There is but one exception to this rule,-and it brings us back from the apology of Mr. Crabbe, to his condemnation. Every form of distress, whether it proceed from passion or from fortune, and whether it fall upon vice or virtue, adds to the interest and the charm of poetry-except only that which is connected with ideas of disgust,—the least taint of which disenchants the whole scene, and puts an end both to delight and sympathy. But what is it, it may be asked, that is the proper object of disgust? and what is the precise description of things which we think Mr. Crabbe so inexcusable for admitting? It is not easy to define a term at once so simple and so significant; but it may not be without its use to indicate, in a general way, our conception of its force and comprehension.

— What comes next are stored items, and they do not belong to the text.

Lemma stopping_progress r :
  stopping_ok r → rt_phase r ≠ PhaseExited → ∃ r', step r r'.
Proof.
  intros [H1 H2 H3 H4] Hne. destruct (rt_phase r) as [|pool n|] eqn:Hph; [done| |done].
  destruct H4 as (Hcap & Hl & Ha).
  destruct (forallb thread_exited (rt_threads r)) eqn:Hex.
  - assert (n = 0) as ->; [|eexists; by eapply step_exit].
    apply exited_all in Hex. unfold exited_threads in Ha. lia.
  - destruct (busy_thread _ Hex) as (i & th & Hi & Hth).
    destruct th as [|job|job noticed sent rest res|]; [|by eexists; eapply (step_unheard _ _ r i)..|done].
    destruct (sh_jobs (rt_shared r)) as [|[job|] jobs] eqn:Hj.
    + destruct n as [|n]; [|eexists; eapply step_send_shutdown; [done|]; rewrite Hj; cbn; lia].
      exfalso. unfold exited_threads, queued_shutdowns in Ha. rewrite Hj in Ha. cbn in Ha.
      assert (forallb thread_exited (rt_threads r) = true); [|congruence]. apply exited_all. lia.
    + apply Forall_cons in H3 as [H3 _]. eexists. by eapply step_refuse.
    + eexists. by eapply step_stop.
Qed.

Lemma stopping_outside r r' :
  stopping_ok r → environment_step r r' →
  stopping_ok r' ∧ shutdown_work r' = shutdown_work r ∧
  sh_watches (rt_shared r') = sh_watches (rt_shared r).
Proof.
  intros Hs Henv%environment_step_outside. split; [by eapply outside_stopping|].
  destruct Henv as [[(tokens & cleanup & Heq) _ _ _] _ _ _ Hth _ Hph _].
  unfold shutdown_work, rt_shared. by rewrite Heq, Hth, Hph.
Qed.
End shutdown.

(** ** Executions *)

Section executions.
Context `{!AmmTypes} `{!AmmLive} `{!Petgraph Address EdgeData} `{!PetgraphLaws Address EdgeData}.
Context (runtime_error_display : LiveRouteRuntimeError → string) (worker_may_panic : Prop).
Context (layout : Address → Address → U256).
Implicit Types (r : RouteRuntime) (a : LiveRouteActor) (s : AmmStateSnapshot).

(** Commits the AMM runtime sends one after the other. *)
Fixpoint commits_follow s (cs : list AmmStateCommit) : Prop :=
  match cs with
  | [] => True
  | c :: cs => commit_ok s c ∧ commits_follow (commit_snapshot c) cs
  end.

(** The commits on their way follow the current snapshot, and the version
    counters have room for the next one. *)
Definition fed r : Prop :=
  commits_follow (lv_snapshot (ac_view (rt_actor r))) (rt_commits r) ∧
  ∀ c cs, rt_commits r = c :: cs → version_room (ac_live (rt_actor r)) c (rt_lineages r).
(* ===== verification/LiveWitnesses.v ===== *)
(** * Witnesses: the live graph

    A runtime of two snapshots in the environment of [Concrete]: a commit
    replaces the pool parallel to another one, and the live graph follows it,
    recovers to it and is searched on it. *)

From S2P Require Import Prelude AmmState Petgraph Graph GraphPairs GraphInv GraphProps GraphTheorems.
From S2P Require Import Config SearchTypes Liquidity LiquidityProps LiquidityBuild LiquidityTheorems.
From S2P Require Import QuoteCache Quote QuoteProps Searcher SearchTheorems LiveState LiveGraph.
From S2P Require Import LiveGraphProps LiveGraphTheorems LiveView Concrete Witnesses LiquidityWitnesses.

(** The tokens of the metadata. *)
Definition metadata_tokens (r : PoolRegistration) : option (list Address) :=
  match reg_metadata r with
  | ProtocolMetadata.UniswapV2 (Some a) (Some b) _
  | ProtocolMetadata.UniswapV3 (Some a) (Some b) _
  | ProtocolMetadata.PancakeV3 (Some a) (Some b) _
  | ProtocolMetadata.Slipstream (Some a) (Some b) _
  | ProtocolMetadata.SolidlyV2 (Some a) (Some b) => Some [a; b]
  | ProtocolMetadata.BalancerV2 tokens _ _ => Some tokens
  | ProtocolMetadata.Curve coins _ => Some coins
  | _ => None
  end.

#[export] Instance demo_live_types : AmmLive := {|
  AmmRuntimeId := Z;
  AmmRuntimeId_eq_dec := _;
  PoolRevision_eq_dec := Z.eq_dec;
  pool_key_le := Z.leb;
  version_next := λ v, u64_checked_add v 1;
  registration_tokens := metadata_tokens;
  storage_value := λ _ address slot, Some (address * 100 + slot)%Z;
|}.

Lemma demo_documented : tokens_documented.
Proof.
  assert (∀ tokens ts, normalize_tokens tokens = Ok ts → sorted_tokens tokens = ts) as Hn.
  { intros tokens ts. unfold normalize_tokens. case_decide; [done|]. by intros [= <-]. }
  intros r ts. unfold tokens_for_pool, registration_tokens, demo_live_types, metadata_tokens.
  destruct (reg_metadata r) as [[] []|[] []|[] []|[] []|[] []| | | |]; try done; intros Hts%Hn; eauto.
Qed.

Lemma demo_counted : versions_counted.
Proof. intros v w. simpl. unfold u64_checked_add. case_decide; [|done]. by intros [= <-]. Qed.

Definition demo_snapshot (ver : Z) (pools : list PoolRegistration) : AmmStateSnapshot :=
  {| ss_runtime_id := 77%Z : AmmRuntimeId; ss_version := ver; ss_point := ver : AmmStatePoint;
     ss_registry :=
       {| rs_registry := demo_registry demo_rate pools;
          rs_pools := (λ p, (reg_key p, reg_key p : PoolInstanceId)) <$> pools;
          rs_pool_instance := λ k,
            (reg_key : PoolRegistration → PoolInstanceId) <$>
              registry_pool (demo_registry demo_rate pools) k;
          rs_pool := registry_pool (demo_registry demo_rate pools) |};
     ss_pool_revision := λ _, Some (0%Z : PoolRevision);
     ss_cache := 0%Z : AdapterCache |}.

Lemma demo_snapshot_wf ver pools : NoDup (reg_key <$> pools) → snapshot_wf (demo_snapshot ver pools).
Proof.
  intros Hnd. pose proof (demo_registry_wf demo_rate pools Hnd) as Hreg.
  assert (∀ k (i : PoolInstanceId), rs_pool_instance (ss_registry (demo_snapshot ver pools)) k = Some i →
    i = k) as Hik.
  { intros k i (r & Hr & ->)%fmap_Some. by apply (registry_pool_spec _ Hreg) in Hr as [_ ?]. }
  constructor.
  - exact Hreg.
  - intros k i. unfold demo_snapshot. cbn [ss_registry rs_pools rs_pool_instance]. rewrite fmap_Some.
    setoid_rewrite (registry_pool_spec _ Hreg). rewrite list_elem_of_fmap. split.
    + intros (r & [= -> ->] & Hr). by exists r.
    + intros (r & [Hr <-] & ->). by exists r.
  - intros k. unfold demo_snapshot. cbn [ss_registry rs_registry rs_pool_instance]. by rewrite fmap_is_Some.
  - intros k i Hi. by rewrite (Hik k i Hi).
  - intros k i Hi. apply (Hik k i Hi).
  - by eexists.
Qed.

(** Pool 4, parallel to pool 1, goes and pool 5, parallel to pool 2, comes. *)
Definition demo_pools2 : list PoolRegistration :=
  [demo_pool 1 10 20; demo_pool 2 20 30; demo_pool 3 10 30; demo_pool 5 20 30].
Definition demo_old : AmmStateSnapshot := demo_snapshot 1 demo_pools.
Definition demo_new : AmmStateSnapshot := demo_snapshot 2 demo_pools2.
Definition demo_commit : AmmStateCommit :=
  {| commit_snapshot := demo_new;
     commit_changes := {| cs_version := 2; cs_point := 2%Z : AmmStatePoint;
       cs_pool_changes := [4%Z : PoolInstanceId; 5%Z : PoolInstanceId];
       cs_requires_full_refresh := false |} |}.

Lemma demo_old_wf : snapshot_wf demo_old.
Proof. apply demo_snapshot_wf, demo_pools_nodup. Qed.
Lemma demo_new_wf : snapshot_wf demo_new.
Proof. apply demo_snapshot_wf. apply (bool_decide_unpack _). vm_compute. done. Qed.

Lemma demo_commit_complete : commit_complete demo_old demo_commit.
Proof.
  intros k Hk. assert (k ≠ 4%Z ∧ k ≠ 5%Z) as [H4 H5].
  { split; intros ->; apply Hk; vm_compute; [left|right; left]. }
  destruct (decide (k = 1%Z)) as [->|H1]; [reflexivity|].
  destruct (decide (k = 2%Z)) as [->|H2]; [reflexivity|].
  destruct (decide (k = 3%Z)) as [->|H3]; [reflexivity|].
  unfold active_pool. simpl. repeat (rewrite decide_False by done; simpl). done.
Qed.

Lemma demo_sources : sources_kept demo_old demo_new.
Proof.
  intros k i r r' rev rev' Ha Ha' _.
  destruct (decide (k = 4%Z)) as [->|H4]; [done|]. destruct (decide (k = 5%Z)) as [->|H5]; [done|].
  pose proof (demo_commit_complete k) as Hk. unfold demo_commit in Hk. cbn [commit_snapshot] in Hk.
  rewrite Ha, Ha' in Hk. assert (r' = r) as ->; [|done].
  assert (Some (i, r', rev') = Some (i, r, rev)) as Heq; [|congruence]. apply Hk.
  unfold changed_pools. simpl. set_solver.
Qed.

Lemma demo_commit_ok : commit_ok demo_old demo_commit.
Proof. constructor; [apply demo_new_wf|apply demo_commit_complete|apply demo_sources]. Qed.

(** The live graph before and after, and the rebuild. *)
Definition demo_built_live (s : AmmStateSnapshot) (lin : Z) : option (LiveAmmGraph * Z) :=
  match from_snapshot_with_liquidity_scope s GraphBuildOptions_default ParallelEdgeOutputs lin with
  | Some (Ok l, lin) => Some (l, lin)
  | _ => None
  end.
Definition demo_no_live : LiveAmmGraph :=
  {| live_graph := AmmGraph_empty {| lineage := 0; revision := 0 |};
     live_runtime_id := 0%Z : AmmRuntimeId; live_state_version := 0;
     live_point := 0%Z : AmmStatePoint; live_options := GraphBuildOptions_default;
     live_liquidity_scope := ParallelEdgeOutputs; live_liquidity := PoolLiquidityIndex_default;
     live_indexed := ∅ |}.
Definition demo_live : LiveAmmGraph := default demo_no_live (fst <$> demo_built_live demo_old 7).
Definition demo_rebuilt : LiveAmmGraph := default demo_no_live (fst <$> demo_built_live demo_new 8).

Definition demo_applied : option (GraphDelta * LiveAmmGraph * Z) :=
  match apply_commit demo_commit demo_live 8%Z with
  | Some (Ok (d, l), lin) => Some (d, l, lin)
  | _ => None
  end.
Definition demo_no_delta : GraphDelta :=
  Build_GraphDelta 0 (0%Z : AmmStatePoint) {| lineage := 0; revision := 0 |}
    {| lineage := 0; revision := 0 |} ImpactUnchanged [] PoolLiquidityMutationReport_default.
Definition demo_delta_of : GraphDelta := default demo_no_delta (fst ∘ fst <$> demo_applied).
Definition demo_followed : LiveAmmGraph := default demo_no_live (snd ∘ fst <$> demo_applied).

Lemma demo_built_live_eq s lin :
  snapshot_wf s → (lin < u64_max)%Z →
  from_snapshot_with_liquidity_scope s GraphBuildOptions_default ParallelEdgeOutputs lin =
  Some (Ok (default demo_no_live (fst <$> demo_built_live s lin)), lin + 1)%Z.
Proof.
  intros Hs Hlin.
  destruct (from_snapshot_ok demo_layout GraphBuildOptions_default ParallelEdgeOutputs s lin
    demo_documented Hs Hlin) as (l & Heq & _).
  unfold demo_built_live. rewrite Heq. reflexivity.
Qed.

Lemma demo_live_eq :
  from_snapshot_with_liquidity_scope demo_old GraphBuildOptions_default ParallelEdgeOutputs 7%Z =
  Some (Ok demo_live, 8%Z).
Proof. apply (demo_built_live_eq demo_old 7); [apply demo_old_wf|reflexivity]. Qed.
Lemma demo_rebuilt_eq :
  from_snapshot_with_liquidity_scope demo_new GraphBuildOptions_default ParallelEdgeOutputs 8%Z =
  Some (Ok demo_rebuilt, 9%Z).
Proof. apply (demo_built_live_eq demo_new 8); [apply demo_new_wf|reflexivity]. Qed.

Lemma demo_live_facts :
  live_ok demo_layout demo_old demo_live ∧ live_options demo_live = GraphBuildOptions_default ∧
  live_liquidity_scope demo_live = ParallelEdgeOutputs ∧
  live_version demo_live = {| lineage := 7; revision := 0 |}.
Proof.
  exact (from_snapshot_inv demo_layout GraphBuildOptions_default ParallelEdgeOutputs demo_old 7%Z
    demo_live 8%Z demo_documented demo_old_wf demo_live_eq).
Qed.

Lemma demo_live_matches :
  live_runtime_id demo_live = (77%Z : AmmRuntimeId) ∧ live_state_version demo_live = 1%Z.
Proof.
  destruct demo_live_facts as ([Hm _ _ _ _ _] & _). apply matches_snapshot_spec in Hm as (H1 & H2 & _).
  split; [exact H1|exact H2].
Qed.

Lemma demo_room : version_room demo_live demo_commit 8%Z.
Proof.
  unfold version_room. destruct demo_live_facts as (_ & _ & _ & ->). simpl. by split.
Qed.

Lemma demo_commit_applies :
  ∃ d l' lin', apply_commit demo_commit demo_live 8%Z = Some (Ok (d, l'), lin') ∧
    moved demo_layout demo_old demo_new demo_live d l'.
Proof.
  destruct demo_live_matches as [Hrt Hver].
  apply (apply_commit_ok demo_layout); [apply demo_counted|apply demo_old_wf|apply demo_commit_ok
    |apply demo_live_facts|apply demo_room| |done|done|]; [by rewrite Hrt|by rewrite Hver].
Qed.

Lemma demo_followed_eq : ∃ lin',
  apply_commit demo_commit demo_live 8%Z = Some (Ok (demo_delta_of, demo_followed), lin') ∧
  moved demo_layout demo_old demo_new demo_live demo_delta_of demo_followed.
Proof.
  destruct demo_commit_applies as (d & l' & lin' & Heq & Hmv). exists lin'.
  assert (demo_applied = Some (d, l', lin')) as Happ by (unfold demo_applied; rewrite Heq; reflexivity).
  assert (demo_delta_of = d) as -> by (unfold demo_delta_of; rewrite Happ; reflexivity).
  assert (demo_followed = l') as -> by (unfold demo_followed; rewrite Happ; reflexivity).
  split; [exact Heq|exact Hmv].
Qed.

#[local] Opaque demo_live demo_followed demo_rebuilt demo_delta_of.

Lemma apply_commit_correct_witness :
  ∃ d l' lin', apply_commit demo_commit demo_live 8%Z = Some (Ok (d, l'), lin') ∧
    moved demo_layout demo_old demo_new demo_live d l'.
Proof.
  pose proof (apply_commit_correct demo_layout demo_old demo_live demo_commit 8%Z demo_counted
    demo_old_wf demo_commit_ok (proj1 demo_live_facts) demo_room) as H.
  destruct demo_live_matches as [Hrt Hver]. cbn zeta in H. rewrite Hrt, Hver in H.
  rewrite !decide_False in H; [exact H|..]; intros Hn; vm_compute in Hn; intuition congruence.
Defined.

(** The commit, and the balances of pool 1 seeded and read. *)
Lemma demo_steps : rtc (live_step demo_layout) (demo_old, demo_live) (demo_new, demo_followed).
Proof.
  destruct demo_followed_eq as (lin' & Heq & _). apply rtc_once.
  change demo_new with (commit_snapshot demo_commit).
  eapply (live_commit demo_layout); [apply demo_commit_ok|apply demo_room|exact Heq].
Qed.

Lemma live_graph_agrees_with_rebuild_witness :
  matches_snapshot demo_followed demo_new = true ∧
  live_indexed demo_followed = live_indexed demo_rebuilt ∧
  pool_tokens (live_graph demo_followed) = pool_tokens (live_graph demo_rebuilt) ∧
  ∀ p tk, tracked (live_liquidity demo_followed) (p, tk) = tracked (live_liquidity demo_rebuilt) (p, tk).
Proof.
  destruct (live_graph_agrees_with_rebuild demo_layout GraphBuildOptions_default ParallelEdgeOutputs
    demo_old 7%Z demo_live 8%Z demo_new demo_followed 8%Z demo_rebuilt 9%Z demo_documented
    demo_counted demo_old_wf demo_live_eq demo_steps demo_rebuilt_eq)
    as (H1 & _ & _ & H2 & H3 & _ & _ & H4 & _).
  split; [exact H1|split; [exact H2|split; [exact H3|exact H4]]].
Defined.

Lemma reconcile_snapshot_correct_witness :
  ∃ d l', reconcile_snapshot demo_new demo_live 8%Z = Some (Ok (d, l'), 9%Z) ∧
    moved demo_layout demo_old demo_new demo_live d l'.
Proof.
  assert (revision (live_version demo_live) < u64_max)%Z as Hrev
    by (destruct demo_live_facts as (_ & _ & _ & ->); reflexivity).
  pose proof (reconcile_snapshot_correct demo_layout demo_old demo_new demo_live 8%Z demo_old_wf
    demo_new_wf demo_sources (proj1 demo_live_facts) ltac:(reflexivity) Hrev) as H.
  destruct demo_live_matches as [Hrt Hver]. rewrite Hrt, Hver in H.
  rewrite !decide_False in H; [exact H|..]; intros Hn; vm_compute in Hn; congruence.
Defined.

(** The same commit at the last version. *)
Definition demo_last : LiveAmmGraph :=
  with_version {| lineage := 7; revision := u64_max |} demo_live.

Lemma exhausted_version_panics_witness :
  live_ok demo_layout demo_old demo_last ∧ apply_commit demo_commit demo_last 8%Z = None.
Proof.
  destruct demo_live_facts as (Hok & Ho & _ & _). destruct demo_live_matches as [Hrt Hver].
  assert (live_ok demo_layout demo_old demo_last) as Hlast by (apply live_ok_version; exact Hok).
  split; [exact Hlast|].
  refine (exhausted_version_panics demo_layout demo_old demo_last demo_commit 8%Z (4%Z : @PoolKey demo_types)
    demo_old_wf demo_commit_ok Hlast _ eq_refl eq_refl _ _ _).
  - unfold demo_last, with_version. cbn [live_runtime_id]. rewrite Hrt. reflexivity.
  - unfold demo_last, with_version. cbn [live_state_version]. rewrite Hver. reflexivity.
  - unfold demo_last, with_version, live_version. cbn. intros Hn. discriminate Hn.
  - unfold demo_last, with_version. cbn [live_options]. rewrite Ho. vm_compute. congruence.
Defined.

(** A search on the view of the live graph. *)
Lemma demo_rebuilt_facts : live_ok demo_layout demo_new demo_rebuilt ∧
  live_options demo_rebuilt = GraphBuildOptions_default.
Proof.
  destruct (from_snapshot_inv demo_layout GraphBuildOptions_default ParallelEdgeOutputs demo_new 8%Z
    demo_rebuilt 9%Z demo_documented demo_new_wf demo_rebuilt_eq) as (H1 & H2 & _).
  split; [exact H1|exact H2].
Qed.

Definition demo_view (l : LiveAmmGraph) : LiveSearchView :=
  {| lv_snapshot := demo_new; lv_graph := live_graph l; lv_liquidity := live_liquidity l;
     lv_quote_context := live_quote_context demo_new |}.

Lemma demo_view_eq : LiveSearchView_new demo_new demo_rebuilt = Ok (demo_view demo_rebuilt).
Proof.
  unfold LiveSearchView_new. rewrite (lo_snapshot _ _ _ (proj1 demo_rebuilt_facts)). reflexivity.
Qed.

Lemma demo_rebuilt_token t p ts :
  ip_tokens <$> searchable_pool GraphBuildOptions_default demo_new p = Some ts → t ∈ ts →
  is_Some (node_index (live_graph demo_rebuilt) t).
Proof.
  intros Hp Ht. destruct demo_rebuilt_facts as [Hok Ho]. unfold node_index.
  apply (lo_orphans _ _ _ Hok). exists p, ts. split; [|exact Ht].
  rewrite (lo_tokens _ _ _ Hok), Ho. exact Hp.
Qed.

Lemma live_search_agrees_with_rebuild_witness :
  ∃ v res, LiveSearchView_new demo_new demo_followed = Ok v ∧
    find_routes (view_searcher v) demo_request (0%Z : AdapterCache) = Some (res, 0%Z : AdapterCache) ∧
    optimal (view_searcher (demo_view demo_rebuilt)) (demo_sim demo_rate) 10%Z 30%Z 1000%Z
      (rr_config demo_request) (rr_sim_config demo_request) false res.
Proof.
  apply (live_search_agrees_with_rebuild demo_layout GraphBuildOptions_default ParallelEdgeOutputs
    demo_old 7%Z demo_live 8%Z demo_new demo_followed 8%Z demo_rebuilt 9%Z (demo_view demo_rebuilt)
    demo_inv (demo_sim demo_rate) (0%Z : @AdapterCache demo_types) demo_request demo_documented demo_counted);
    [done|apply demo_old_wf|apply demo_live_eq|apply demo_steps|apply demo_rebuilt_eq
    |apply demo_view_eq|apply demo_simulates|done|done| | |].
  - constructor; reflexivity.
  - apply (demo_rebuilt_token _ (1%Z : @PoolKey demo_types) [10%Z; 20%Z]); [vm_compute; reflexivity|set_solver].
  - apply (demo_rebuilt_token _ (3%Z : @PoolKey demo_types) [10%Z; 30%Z]); [vm_compute; reflexivity|set_solver].
Defined.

It is needless, we suppose, to explain what are the objects of disgust in physical or external existences. These are sufficiently plain and unequivocal; and it is universally admitted, that all mention of them must be carefully excluded from every poetical description. With regard, again, to human character, action, and feeling, we should be inclined to term every thing disgusting, which represented misery, without making any appeal to our love or our admiration. If the suffering person be amiable, the delightful feeling of love and affection tempers the pain which the contemplation of suffering has a tendency to excite, and enhances it into the stronger, and therefore more attractive, sensation of pity. If there be great power or energy, however, united to guilt or wretchedness, the mixture of admiration exalts the emotion into something that is sublime and pleasing. Even in cases of mean and atrocious guilt, our sympathy with the victims upon whom it is practised, and our active indignation and desire of vengeance, reconcile us to the humiliating display, and make a compound that, upon the whole, is productive of pleasure.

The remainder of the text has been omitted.